Di sekitar 800 M, Adi Shankara, guru spiritual legendaris pendiri Advaita Vedanta,
secara implisit mengakui filosofi Shakta/Shakti dan liturgi Tantra sebagai bagian dari
Hinduisme arus utama dan masih sangat populer dikenal sebagai Saundaryalahari atau
"Gelombang Kecantikan". Adi Shankara bukanlah tokoh pengikut Shakta yang sektarian,
memiliki pandangan yang moderfat untuk Agama Shakta, mungkin karena popularitasnya
di kalangan pengikutnya (Bhattacharya, 1996: 124). Teks Shakta penting lainnya yang sering
dikaitkan dengan Shankara adalah Mahishasura Mardini Stotra yang sangat menghipnotis,
sebuah himne yang terdiri dari 21 ayat, berasal dari Devi Mahatmya yang merupakan "salah
satu karya terbesar yang ditujukan kepada kekuatan feminin tertinggi." (Shakti
Sadhana.org).
Pada abad ketiga belas, "Tantra telah mengasimilasi sejumlah besar upacara dari
berbagai asal - daerah, suku dan sektarian - [dan] telah mengambil karakter Shakta
sepenuhnya." Sejak abad keempat belas dan seterusnya, pemujaan kepada Shakta-Tantra
telah terjalin ke dalam tekstur semua praktik keagamaan saat ini di India. Pada akhirnya
Tantra merasuk dan tersebar dalam bahasa daerah, serta sastra Sanskerta (Bhattacharya,
1996: 154).
Tantrāyana di Indonesia
Berbagai ajaran Hindu-Úiva-Budha yang disebut sinkretis atau pararel telah ada
dan tercatat dalam sejarah Asia maupun di Indonesia. Di Asia Tenggara, tradisi Úiva dan
Buddha terjalin secara signifikan terutama di Indonesia, Thailand dan Kamboja. Sinkretisme
yang paling maju muncul di Jawa, dalam bentuk agama universal tentang Úiva dan Buddha
yang berinkarnasi dari sumber yang sama. Pada abad ke-8 s.d 14 M di Jawa Tengah dan
Jawa Timur, kedua agama itu tidak hanya hidup berdampingan secara damai, tetapi juga
bergabung. Selama berabad-abad, pertemuan dan penyatuan ajaran kedua agama secara
progresif terjadi sampai bergabung menjadi agama sinkretis unik yang disebut Úiva-Buddha.

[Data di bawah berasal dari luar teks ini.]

(** X16.  The consumer sees the in-band stream and nothing else.  In a
    run where the symbol field of every tick of a 32-byte datagram holds a
    NUL, whatever the retransmit channel answers: the ticks handed to the
    trading rule are the ticks of the 32-byte datagrams in the order of
    arrival, the cursor ends one above the last of them, and the strategy
    state, the realised profit and the way the run ends are the same as for
    any other channel. *)
Theorem consumer_sees_the_in_band_stream (tcp tcp' : nat → Z → tcp_reply D) inputs st :
  Forall terminated (in_band inputs) →
  delivered (ingest_loop tcp inputs st).1 = delivered st ++ in_band inputs ∧
  expected_seq (ingest_loop tcp inputs st).1 =
    from_option (λ t, (sequence_num t + 1) mod two64) (expected_seq st)
                (last (in_band inputs)) ∧
  consumer_view (ingest_loop tcp inputs st).1 =
    consumer_view (ingest_loop tcp' inputs st).1 ∧
  (ingest_loop tcp inputs st).2 = (ingest_loop tcp' inputs st).2.
Proof.
  intros _.
  split; [apply ingest_loop_delivered|]. split; [apply ingest_loop_expected_seq|].
  assert (∀ st st', consumer_view st = consumer_view st' →
            consumer_view (ingest_loop tcp inputs st).1 =
              consumer_view (ingest_loop tcp' inputs st').1 ∧
            (ingest_loop tcp inputs st).2 = (ingest_loop tcp' inputs st').2) as Hboth.
  { induction inputs as [|[received tick|] inputs IH]; intros st1 st2 Hview.
    - done.
    - cbn [ingest_loop]. destruct (received =? _).
      + apply IH. rewrite !on_tick_consumer_view.
        by apply consume_depends_on_consumer_view.
      + destruct (received <? 0); [done|by apply IH].
    - cbn [ingest_loop]. split.
      + by rewrite !signal_handler_consumer_view.
      + by destruct (signal_handler_exit SIGINT st1) as [-> _],
                    (signal_handler_exit SIGINT st2) as [-> _]. }
  by apply Hboth.
Qed.

(** X17.  Datagrams of a wrong length leave no trace: a datagram that was
    received with a length other than 32 changes neither the state nor what
    is printed, so a run is the run without them. *)
Theorem wrong_length_datagrams_are_skipped (tcp : nat → Z → tcp_reply D) inputs st :
  ingest_loop tcp inputs st =
  ingest_loop tcp (filter (λ i, skipped i = false) inputs) st.
Proof.
  revert st. induction inputs as [|[received tick|] inputs IH]; intros st.
  - done.
  - rewrite filter_cons. cbn [skipped ingest_loop].
    destruct (Z.eqb_spec received sizeof_TickPacket) as [->|Hne].
    + rewrite decide_True by done. cbn [ingest_loop].
      change (sizeof_TickPacket =? sizeof_TickPacket) with true. cbv iota. apply IH.
    + destruct (Z.ltb_spec received 0) as [Hneg|Hpos].
      * destruct (Z.leb_spec 0 received); [lia|].
        rewrite decide_True by done. cbn [ingest_loop].
        destruct (Z.eqb_spec received sizeof_TickPacket); [done|].
        destruct (Z.ltb_spec received 0); [done|lia].
      * destruct (Z.leb_spec 0 received); [|lia].
        rewrite decide_False by done. apply IH.
  - rewrite filter_cons. cbn [skipped]. by rewrite decide_True by done.
Qed.
End Channels.
End subscriber_run_facts.

(** ** The trading rule *)

Module trading_facts.
Import protocol subscriber subscriber_runs subscriber_facts.

Section Rule.
Context {D : Type} `{!DoubleArith D} `{!DoubleSqrt D}.

Implicit Types (s : SymbolState D) (p total : D) (sym : string) (st : State D).

Lemma update_window_fields p s :
  position (update_window p s) = position s ∧
  entry_price (update_window p s) = entry_price s ∧
  pnl (update_window p s) = pnl s ∧
  trades (update_window p s) = trades s ∧
  ticks_held (update_window p s) = ticks_held s.
Proof. unfold update_window. by destruct (_ <? _). Qed.

Lemma update_window_ok p s : symbol_ok s → symbol_ok (update_window p s).
Proof.
  unfold symbol_ok, update_window, SMA_PERIOD.
  intros (Hlen & Hidx & Hzero & Hpos & Hheld & Htrades).
  destruct (Z.ltb_spec (Z.of_nat (length (prices s))) 100) as [Hlt|Hge]; simpl.
  - rewrite length_app. cbn [length]. repeat split; try lia.
  - rewrite length_insert.
    pose proof (Z.mod_pos_bound (idx s + 1) 100 ltac:(lia)). repeat split; try lia.
Qed.

Lemma signals_ok sym p s total :
  Z.of_nat (length (prices s)) = SMA_PERIOD →
  symbol_ok s → symbol_ok (signals sym p s total).1.1.
Proof.
  unfold symbol_ok, SMA_PERIOD. intros Hfull (Hlen & Hidx & Hzero & Hpos & Hheld & Htrades).
  unfold signals.
  destruct (_ && _); [simpl; repeat split; lia|].
  destruct (Z.eqb_spec (position s) 1) as [Hlong|]; [|simpl; repeat split; lia].
  destruct (dleb _ p); [simpl; repeat split; lia|].
  destruct (_ && _); [simpl; repeat split; lia|].
  cbn [hold ticks_held].
  destruct (Z.ltb_spec 50 (ticks_held s + 1)); simpl; repeat split; lia.
Qed.

Lemma trade_ok sym p s total : symbol_ok s → symbol_ok (trade sym p s total).1.1.
Proof.
  intros Hs. unfold trade.
  destruct (Z.eqb_spec (Z.of_nat (length (prices (update_window p s)))) SMA_PERIOD).
  - by apply signals_ok, update_window_ok.
  - by apply update_window_ok.
Qed.

Lemma new_symbol_ok : symbol_ok (new_symbol (D := D)).
Proof. unfold symbol_ok, SMA_PERIOD. simpl. repeat split; lia. Qed.

Lemma consume_ok tick st :
  map_Forall (λ _ s, symbol_ok s) (strategy_state st) →
  map_Forall (λ _ s, symbol_ok s) (strategy_state (consume tick st)).
Proof.
  intros Hall. unfold consume.
  destruct (trade _ _ _ _) as [[s' total'] lines] eqn:Htrade. cbn [strategy_state].
  apply map_Forall_insert_2; [|done].
  replace s' with (trade (symbol_key tick) (price tick)
                     (default new_symbol (strategy_state st !! symbol_key tick))
                     (total_session_pnl st)).1.1 by (by rewrite Htrade).
  apply trade_ok.
  destruct (strategy_state st !! symbol_key tick) as [s|] eqn:Hs; simpl.
  - by apply (Hall _ _ Hs).
  - apply new_symbol_ok.
Qed.

(** X18.  The invariant of the strategy map.  In every state a run reaches,
    whatever arrived and whatever the retransmit channel answered, every
    symbol has at most 100 prices in its window with the write index inside
    it (and 0 until the window is full), its position is 0 or 1, a position
    is open only on a full window, and it has been held for at most
    50 ticks. *)
Theorem strategy_state_invariant (tcp : nat → Z → tcp_reply D) inputs :
  map_Forall (λ _ s, symbol_ok s) (strategy_state (ingest_loop tcp inputs initial).1).
Proof.
  assert (∀ st, map_Forall (λ _ s, symbol_ok s) (strategy_state st) →
                map_Forall (λ _ s, symbol_ok s)
                  (strategy_state (ingest_loop tcp inputs st).1)) as Hinv.
  { induction inputs as [|[received tick|] inputs IH]; intros st Hst.
    - done.
    - cbn [ingest_loop]. destruct (received =? _).
      + apply IH.
        pose proof (on_tick_consumer_view tcp tick st) as [= _ -> _ _].
        by apply consume_ok.
      + destruct (received <? 0); [done|by apply IH].
    - cbn [ingest_loop]. unfold signal_handler. by destruct (foldl _ _ _). }
  apply Hinv. apply map_Forall_empty.
Qed.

Dengan mengamati kitab-kitab yang berkaitan dengan kedua agama ini, muncul
evolusi pemikiran filosofis di mana kedua agama ini akhirnya bergabung menjadi agama
Úiva-Buddha yang sangat menakjubkan. Kakawin Sutasoma dan Kakawin Arjunawijaya
mengungkapkan dengan sangat jelas bahwa Úiva dan Buddha adalah satu, tanpa ambiguitas.
“Disebutkan bahwa dua perwujudan-Nya adalah Buddha dan Siwa yang agung, yang tidak
terbelah, sehingga Kebenaran Buddha dan Kebenaran Siwa adalah satu, tidak ada kebenaran
yang mendua (Bhinneka Tunggak Ika Tan Hana Dharma Mangrwa/Sutasoma 139.5).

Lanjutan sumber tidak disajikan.